Solving complex physics problems at lightning speed

A calculation that is so complicated that it takes 20 years to complete on a powerful desktop computer can now be done within one hour on a regular laptop. Physicist Andreas Ekström from Chalmers University of Technology, together with international research colleagues, has designed a new method for calculating the properties of atomic nuclei incredibly fast.

The new approach is based on a concept called emulation, where an approximate calculation replaces a complete and more complex calculation. Although the researchers take a shortcut, the solution ends up almost exactly the same. It is reminiscent of machine learning algorithms, but eventually the researchers devised a completely new method. It offers even more possibilities in fundamental research in areas such as nuclear physics.

“Now that we can use this method to mimic atomic nuclei, we have a completely new tool to construct and analyze theoretical descriptions of the forces between protons and neutrons in the atomic nucleus,” says research leader Andreas Ekström, associate professor at the Department of Physics. by Chalmers.

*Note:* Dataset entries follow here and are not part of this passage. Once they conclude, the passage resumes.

(* ===== verification/StreamPeer.v ===== *)
(** A stream and its peer.

    What an operation of a stream means for the stream at the other end, with
    no network or socket between them: [PeerInv] relates the tables and
    positions of a stream to the payloads that its peer has sent and to the
    acknowledgement that its peer has reached, and every operation keeps it. *)

From S2P Require Import Prelude Constants Errors UdpProto Packet Runtime Stream StreamInv StreamCtrl.
From S2P Require Import StreamSend StreamTimer StreamAck StreamRecv StreamDriver StreamSpec.

Local Open Scope Z_scope.

Section peer.
Context `{P : Profile} {AI : AtomicInstant} {AIL : AtomicInstantLaws AI}.
Context {B : Type} {RB : ReadBuf B} {RBL : ReadBufLaws B}.
Implicit Types (st : StreamSt) (sent psent : list (list byte)) (pack : Z).

(** A received packet of a peer that has sent the payloads [sent] and
    acknowledged everything below [ack]. *)
Definition packet_fine sent (ack : Z) (p : IncomingPacket) : Prop :=
  incoming_ok p /\ i_ack p <= ack /\ has_type p UDX_HEADER_SACK = false /\
  (has_type p UDX_HEADER_DATA = true -> sent !! Z.to_nat (i_seq p) = Some (i_buf p)) /\
  len (i_buf p) <= UDX_MAX_DATA_SIZE.

Lemma packet_fine_mono sent sent' a a' p :
  sent `prefix_of` sent' -> a <= a' -> packet_fine sent a p -> packet_fine sent' a' p.
Proof.
  intros [k ->] Ha (Hok & Hack & Hs & Hd & Hl). split_and!; try done; [lia|].
  intros Hdt. apply lookup_app_l_Some. auto.
Qed.

(** The prefix of the buffer that a write accepted. *)
Definition accepted (r : poll (result Z io_error)) (buf : list byte) : list byte :=
  match r with Ready (Ok n) => take (Z.to_nat n) buf | _ => [] end.

(** What a call of [poll_read] did: the room that the caller's buffer had, the
    bytes that were put into it, and whether the call returned [Ready(Ok)].  A
    caller that brings a new buffer for every call, as [AsyncReadExt::read]
    does, sees the bytes only in that case; one that keeps its buffer, as
    [AsyncReadExt::read_exact] does, keeps the others as well. *)
Record Reading := mk_Reading {
  re_room : Z;
  re_ok : bool;
  re_bytes : list byte;
}.

Definition reading (buf : B) (r : poll (result unit io_error) * B) : Reading :=
  mk_Reading (rb_remaining buf) (match fst r with Ready (Ok _) => true | _ => false end)
    (drop (length (rb_filled buf)) (rb_filled (snd r))).

(** The bytes that reads took from the stream, and the ones that they returned. *)
Definition taken (rs : list Reading) : list byte := concat (map re_bytes rs).
Definition returned (rs : list Reading) : list byte := concat (map re_bytes (filter (fun r => re_ok r = true) rs)).

(** A read never overfills its buffer; one that did not return [Ready(Ok)] took
    nothing, or filled a buffer that is smaller than a packet may be. *)
Definition sound_reading (r : Reading) : Prop :=
  len (re_bytes r) <= re_room r /\
  (re_ok r = false -> re_bytes r = [] \/ len (re_bytes r) = re_room r /\ re_room r < UDX_MAX_DATA_SIZE).

Lemma taken_app rs rs' : taken (rs ++ rs') = taken rs ++ taken rs'.
Proof. unfold taken. by rewrite map_app, concat_app. Qed.

Lemma returned_app rs rs' : returned (rs ++ rs') = returned rs ++ returned rs'.
Proof. unfold returned. by rewrite filter_app, map_app, concat_app. Qed.

Lemma returned_cons r rs : returned (r :: rs) = (if re_ok r then re_bytes r else []) ++ returned rs.
Proof. unfold returned. rewrite filter_cons. by destruct (re_ok r). Qed.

Fundamental to understanding our existence

The subject may sound niche, but it is fundamental to understand our existence and the stability and origin of visible matter. Most of the atomic mass is located in the center of the atom, in a dense area called the atomic nucleus. The constituent particles of the nucleus, the protons and neutrons, are held together by something called the strong force. Although this power is so central to our existence, no one knows exactly how it works. To increase our knowledge and unravel the fundamental properties of visible matter, researchers must be able to model the properties of atomic nuclei with great accuracy.

The basic research that Andreas Ekström and his colleagues are working on sheds new light on topics ranging from neutron stars and their properties, to the inner structure and decay of nuclei. Basic research in nuclear physics also provides essential inputs to astrophysics, atomic physics and particle physics.

Open doors for completely new possibilities

“I am incredibly excited to be able to make calculations with so much accuracy and efficiency. Compared to our previous methods, it feels like we are now calculating at lightning speed. In our ongoing work here at Chalmers, we hope to further improve the emulation method., And perform “advanced statistical analyzes of our quantum mechanical models. With this emulation method, it seems that we can achieve results that were previously considered impossible. It certainly opens doors for completely new possibilities,” says Andreas Ekström.

More about the mathematical shortcut

The new emulation method is based on something called eigenvector continuation (EVC). It allows for the emulation of many quantum mechanical properties of atomic nuclei with incredible speed and accuracy. Instead of directly solving the time-consuming and complex problem of many body parts, researchers have created a mathematical shortcut by making a transformation into a special subspace. This makes it possible to use some precise solutions to then get much faster approximate solutions.

If the emulator works well, it generates solutions that are almost exactly – about 99 percent – similar to the solutions to the original problem. These are in many respects the same principles used in machine learning, but they are not a neural network or a Gaussian process – a completely new method supports them. The EVC method of emulation is not limited to atomic nuclei, and researchers are currently investigating different types of applications.